Please return every line of the records that contains the word "connectors".

'''

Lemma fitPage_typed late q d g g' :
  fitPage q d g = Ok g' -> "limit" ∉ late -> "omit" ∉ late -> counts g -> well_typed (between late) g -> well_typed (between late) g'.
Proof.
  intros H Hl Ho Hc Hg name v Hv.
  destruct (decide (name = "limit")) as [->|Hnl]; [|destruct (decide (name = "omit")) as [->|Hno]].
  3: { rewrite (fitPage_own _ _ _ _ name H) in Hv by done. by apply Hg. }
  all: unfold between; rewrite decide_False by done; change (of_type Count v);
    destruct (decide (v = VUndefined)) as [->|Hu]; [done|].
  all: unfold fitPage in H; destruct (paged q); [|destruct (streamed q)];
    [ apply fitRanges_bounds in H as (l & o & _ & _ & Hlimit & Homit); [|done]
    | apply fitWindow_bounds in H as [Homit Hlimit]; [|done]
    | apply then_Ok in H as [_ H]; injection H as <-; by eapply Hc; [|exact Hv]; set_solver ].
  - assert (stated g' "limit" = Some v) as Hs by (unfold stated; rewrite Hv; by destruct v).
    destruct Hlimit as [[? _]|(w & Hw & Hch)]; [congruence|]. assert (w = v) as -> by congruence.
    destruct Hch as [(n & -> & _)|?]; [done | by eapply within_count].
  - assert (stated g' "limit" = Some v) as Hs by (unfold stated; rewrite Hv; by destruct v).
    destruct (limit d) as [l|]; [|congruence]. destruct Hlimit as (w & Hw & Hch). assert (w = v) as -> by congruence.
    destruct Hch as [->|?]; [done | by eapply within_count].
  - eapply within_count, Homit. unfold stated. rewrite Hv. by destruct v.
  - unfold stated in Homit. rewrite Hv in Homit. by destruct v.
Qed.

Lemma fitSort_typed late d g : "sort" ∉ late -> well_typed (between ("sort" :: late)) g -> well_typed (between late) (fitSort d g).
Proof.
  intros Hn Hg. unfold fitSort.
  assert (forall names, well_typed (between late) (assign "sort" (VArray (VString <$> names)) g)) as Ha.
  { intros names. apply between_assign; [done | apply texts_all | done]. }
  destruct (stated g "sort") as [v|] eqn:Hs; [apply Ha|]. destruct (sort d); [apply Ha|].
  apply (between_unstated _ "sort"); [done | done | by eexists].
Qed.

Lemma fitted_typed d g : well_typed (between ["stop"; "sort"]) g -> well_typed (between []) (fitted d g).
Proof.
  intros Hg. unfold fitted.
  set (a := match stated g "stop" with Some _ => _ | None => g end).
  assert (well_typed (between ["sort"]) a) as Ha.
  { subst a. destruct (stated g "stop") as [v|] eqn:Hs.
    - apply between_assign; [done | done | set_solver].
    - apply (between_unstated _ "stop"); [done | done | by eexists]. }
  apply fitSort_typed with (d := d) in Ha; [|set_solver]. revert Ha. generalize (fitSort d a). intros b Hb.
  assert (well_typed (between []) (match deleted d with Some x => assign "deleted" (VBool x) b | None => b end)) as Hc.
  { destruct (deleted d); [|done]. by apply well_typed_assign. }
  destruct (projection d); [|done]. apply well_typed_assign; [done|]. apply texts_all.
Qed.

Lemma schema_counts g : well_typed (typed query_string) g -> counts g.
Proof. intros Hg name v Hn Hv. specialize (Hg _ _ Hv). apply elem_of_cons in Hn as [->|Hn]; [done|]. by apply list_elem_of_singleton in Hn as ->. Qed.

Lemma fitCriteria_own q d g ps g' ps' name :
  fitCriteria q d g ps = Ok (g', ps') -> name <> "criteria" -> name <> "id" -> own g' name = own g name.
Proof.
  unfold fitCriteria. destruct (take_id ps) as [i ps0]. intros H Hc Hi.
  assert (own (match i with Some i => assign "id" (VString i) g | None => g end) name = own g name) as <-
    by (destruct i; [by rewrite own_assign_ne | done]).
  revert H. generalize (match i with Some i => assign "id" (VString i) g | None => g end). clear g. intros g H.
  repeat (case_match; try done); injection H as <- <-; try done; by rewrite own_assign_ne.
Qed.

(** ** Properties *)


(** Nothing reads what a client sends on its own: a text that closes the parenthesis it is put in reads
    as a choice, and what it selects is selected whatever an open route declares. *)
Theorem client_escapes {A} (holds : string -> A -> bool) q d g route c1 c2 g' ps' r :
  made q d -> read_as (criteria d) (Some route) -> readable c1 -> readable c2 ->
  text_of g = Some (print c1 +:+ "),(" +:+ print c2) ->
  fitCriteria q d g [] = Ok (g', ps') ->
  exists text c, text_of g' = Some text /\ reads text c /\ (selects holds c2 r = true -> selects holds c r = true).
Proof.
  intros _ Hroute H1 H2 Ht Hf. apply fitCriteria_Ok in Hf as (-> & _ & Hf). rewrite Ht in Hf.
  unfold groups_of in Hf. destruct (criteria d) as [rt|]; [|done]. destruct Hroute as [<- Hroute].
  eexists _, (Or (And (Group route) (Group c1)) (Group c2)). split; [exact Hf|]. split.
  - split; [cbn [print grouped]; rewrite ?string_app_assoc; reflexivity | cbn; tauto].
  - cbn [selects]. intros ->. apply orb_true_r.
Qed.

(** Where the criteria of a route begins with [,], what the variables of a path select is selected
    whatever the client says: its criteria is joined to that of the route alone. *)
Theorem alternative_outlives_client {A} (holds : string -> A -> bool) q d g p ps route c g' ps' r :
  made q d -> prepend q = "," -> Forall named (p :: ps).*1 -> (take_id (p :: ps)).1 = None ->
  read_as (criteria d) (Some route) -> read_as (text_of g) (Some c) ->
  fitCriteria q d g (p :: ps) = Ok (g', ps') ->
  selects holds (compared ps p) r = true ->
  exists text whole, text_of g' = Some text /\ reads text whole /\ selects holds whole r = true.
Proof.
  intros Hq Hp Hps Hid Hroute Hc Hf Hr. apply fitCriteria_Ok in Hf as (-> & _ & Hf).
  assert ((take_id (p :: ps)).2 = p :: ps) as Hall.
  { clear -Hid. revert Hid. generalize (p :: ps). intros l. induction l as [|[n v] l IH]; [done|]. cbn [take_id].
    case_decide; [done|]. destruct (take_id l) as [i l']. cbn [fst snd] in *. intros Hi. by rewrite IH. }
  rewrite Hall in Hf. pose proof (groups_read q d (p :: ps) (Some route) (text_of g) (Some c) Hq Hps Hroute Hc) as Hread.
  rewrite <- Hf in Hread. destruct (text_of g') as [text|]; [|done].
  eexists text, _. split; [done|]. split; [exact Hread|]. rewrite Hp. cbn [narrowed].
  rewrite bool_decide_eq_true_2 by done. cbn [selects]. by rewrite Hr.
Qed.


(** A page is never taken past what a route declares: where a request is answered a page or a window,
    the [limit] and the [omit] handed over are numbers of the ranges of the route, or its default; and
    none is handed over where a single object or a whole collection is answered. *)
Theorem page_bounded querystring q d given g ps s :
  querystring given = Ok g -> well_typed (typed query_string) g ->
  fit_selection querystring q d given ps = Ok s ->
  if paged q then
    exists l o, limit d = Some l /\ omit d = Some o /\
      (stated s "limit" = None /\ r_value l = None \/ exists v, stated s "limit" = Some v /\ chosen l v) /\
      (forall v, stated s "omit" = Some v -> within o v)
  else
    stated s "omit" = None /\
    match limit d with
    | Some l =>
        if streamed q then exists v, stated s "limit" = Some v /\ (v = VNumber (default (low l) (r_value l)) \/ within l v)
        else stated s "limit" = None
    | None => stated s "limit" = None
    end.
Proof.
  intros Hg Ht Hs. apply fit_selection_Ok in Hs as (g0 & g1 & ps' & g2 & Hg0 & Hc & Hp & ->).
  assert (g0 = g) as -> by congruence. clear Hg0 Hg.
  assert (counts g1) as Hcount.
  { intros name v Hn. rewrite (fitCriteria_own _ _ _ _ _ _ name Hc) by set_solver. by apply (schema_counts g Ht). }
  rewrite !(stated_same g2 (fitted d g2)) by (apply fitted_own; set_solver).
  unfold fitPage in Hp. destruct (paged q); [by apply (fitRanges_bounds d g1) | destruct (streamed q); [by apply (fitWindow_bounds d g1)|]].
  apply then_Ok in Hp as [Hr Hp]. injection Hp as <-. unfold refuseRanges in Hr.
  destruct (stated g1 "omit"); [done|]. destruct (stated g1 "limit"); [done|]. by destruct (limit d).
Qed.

'''
'''

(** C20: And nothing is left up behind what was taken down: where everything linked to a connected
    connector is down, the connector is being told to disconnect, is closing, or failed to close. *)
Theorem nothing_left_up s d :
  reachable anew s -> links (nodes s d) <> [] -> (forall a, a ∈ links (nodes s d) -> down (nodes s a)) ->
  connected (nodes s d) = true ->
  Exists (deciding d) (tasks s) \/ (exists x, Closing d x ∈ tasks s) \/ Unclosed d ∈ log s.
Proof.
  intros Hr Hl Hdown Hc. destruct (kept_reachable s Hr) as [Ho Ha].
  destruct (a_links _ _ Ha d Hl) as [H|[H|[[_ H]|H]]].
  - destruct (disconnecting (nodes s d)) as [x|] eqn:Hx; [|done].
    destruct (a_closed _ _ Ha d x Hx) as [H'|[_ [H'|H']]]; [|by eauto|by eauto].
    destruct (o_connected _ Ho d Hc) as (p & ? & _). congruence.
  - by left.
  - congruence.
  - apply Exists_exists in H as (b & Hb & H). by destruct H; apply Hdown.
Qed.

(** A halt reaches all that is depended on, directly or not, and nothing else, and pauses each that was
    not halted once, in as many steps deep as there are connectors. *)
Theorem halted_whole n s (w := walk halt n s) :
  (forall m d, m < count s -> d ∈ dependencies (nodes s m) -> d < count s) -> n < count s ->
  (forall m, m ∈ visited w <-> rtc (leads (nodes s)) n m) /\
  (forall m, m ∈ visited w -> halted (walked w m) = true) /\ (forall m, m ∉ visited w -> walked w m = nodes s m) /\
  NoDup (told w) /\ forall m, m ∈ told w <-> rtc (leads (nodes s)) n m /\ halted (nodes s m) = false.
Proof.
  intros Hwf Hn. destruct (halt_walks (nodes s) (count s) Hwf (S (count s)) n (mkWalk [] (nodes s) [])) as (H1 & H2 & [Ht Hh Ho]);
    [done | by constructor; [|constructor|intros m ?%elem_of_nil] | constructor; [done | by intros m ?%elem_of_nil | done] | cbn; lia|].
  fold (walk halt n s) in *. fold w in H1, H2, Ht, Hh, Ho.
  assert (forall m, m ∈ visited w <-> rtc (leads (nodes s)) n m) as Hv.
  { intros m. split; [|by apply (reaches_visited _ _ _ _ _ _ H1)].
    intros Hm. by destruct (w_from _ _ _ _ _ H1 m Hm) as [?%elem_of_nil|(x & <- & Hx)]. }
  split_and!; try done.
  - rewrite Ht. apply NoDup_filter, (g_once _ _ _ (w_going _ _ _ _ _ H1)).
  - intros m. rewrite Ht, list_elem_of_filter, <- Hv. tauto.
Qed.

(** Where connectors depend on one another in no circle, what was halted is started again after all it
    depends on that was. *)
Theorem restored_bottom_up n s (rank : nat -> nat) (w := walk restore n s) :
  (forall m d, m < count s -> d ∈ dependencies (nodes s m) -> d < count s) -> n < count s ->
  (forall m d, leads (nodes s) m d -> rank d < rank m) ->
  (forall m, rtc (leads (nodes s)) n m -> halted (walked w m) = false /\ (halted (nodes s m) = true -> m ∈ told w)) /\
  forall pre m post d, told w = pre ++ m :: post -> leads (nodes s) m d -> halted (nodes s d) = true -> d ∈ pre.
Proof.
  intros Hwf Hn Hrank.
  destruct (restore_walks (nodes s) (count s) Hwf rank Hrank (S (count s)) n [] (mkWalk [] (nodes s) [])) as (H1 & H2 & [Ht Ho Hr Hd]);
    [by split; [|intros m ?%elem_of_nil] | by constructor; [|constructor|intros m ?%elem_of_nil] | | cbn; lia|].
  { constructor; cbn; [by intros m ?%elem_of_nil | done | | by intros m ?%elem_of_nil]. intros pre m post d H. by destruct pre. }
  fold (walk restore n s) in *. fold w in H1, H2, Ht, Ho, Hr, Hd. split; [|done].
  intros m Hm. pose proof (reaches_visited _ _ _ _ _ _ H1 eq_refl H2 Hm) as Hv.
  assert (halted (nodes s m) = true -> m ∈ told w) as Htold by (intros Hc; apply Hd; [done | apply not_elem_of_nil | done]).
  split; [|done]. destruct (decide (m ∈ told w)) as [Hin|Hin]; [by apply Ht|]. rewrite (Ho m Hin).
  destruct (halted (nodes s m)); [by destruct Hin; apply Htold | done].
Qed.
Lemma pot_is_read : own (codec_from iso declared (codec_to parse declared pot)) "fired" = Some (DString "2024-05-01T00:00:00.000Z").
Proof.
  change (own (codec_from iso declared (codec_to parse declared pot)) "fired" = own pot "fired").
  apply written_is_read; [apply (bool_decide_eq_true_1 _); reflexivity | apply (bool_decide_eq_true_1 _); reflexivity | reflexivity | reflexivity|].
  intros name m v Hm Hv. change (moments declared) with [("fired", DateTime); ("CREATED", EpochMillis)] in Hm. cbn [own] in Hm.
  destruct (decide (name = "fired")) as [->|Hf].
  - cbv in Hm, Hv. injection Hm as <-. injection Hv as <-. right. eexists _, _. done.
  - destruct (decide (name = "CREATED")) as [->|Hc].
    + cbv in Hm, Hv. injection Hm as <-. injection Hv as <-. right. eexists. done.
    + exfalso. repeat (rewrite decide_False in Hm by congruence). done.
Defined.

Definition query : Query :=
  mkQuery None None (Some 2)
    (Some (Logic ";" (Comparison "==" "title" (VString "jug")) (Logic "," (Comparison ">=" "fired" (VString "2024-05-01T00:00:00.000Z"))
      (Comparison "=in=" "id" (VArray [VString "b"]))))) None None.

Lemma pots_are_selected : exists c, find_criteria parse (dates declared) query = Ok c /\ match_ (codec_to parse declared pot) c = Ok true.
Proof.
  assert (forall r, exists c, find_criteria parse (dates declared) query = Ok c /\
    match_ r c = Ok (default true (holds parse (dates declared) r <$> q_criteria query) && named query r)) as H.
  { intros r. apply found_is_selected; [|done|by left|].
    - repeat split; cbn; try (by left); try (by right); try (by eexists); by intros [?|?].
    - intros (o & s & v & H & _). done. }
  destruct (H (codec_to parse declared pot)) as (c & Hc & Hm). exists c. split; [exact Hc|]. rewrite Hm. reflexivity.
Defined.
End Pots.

'''

EXERCISE SOLUTION.
    not halted once, in as many steps deep as there are connectors. *)
(** Where connectors depend on one another in no circle, what was halted is started again after all it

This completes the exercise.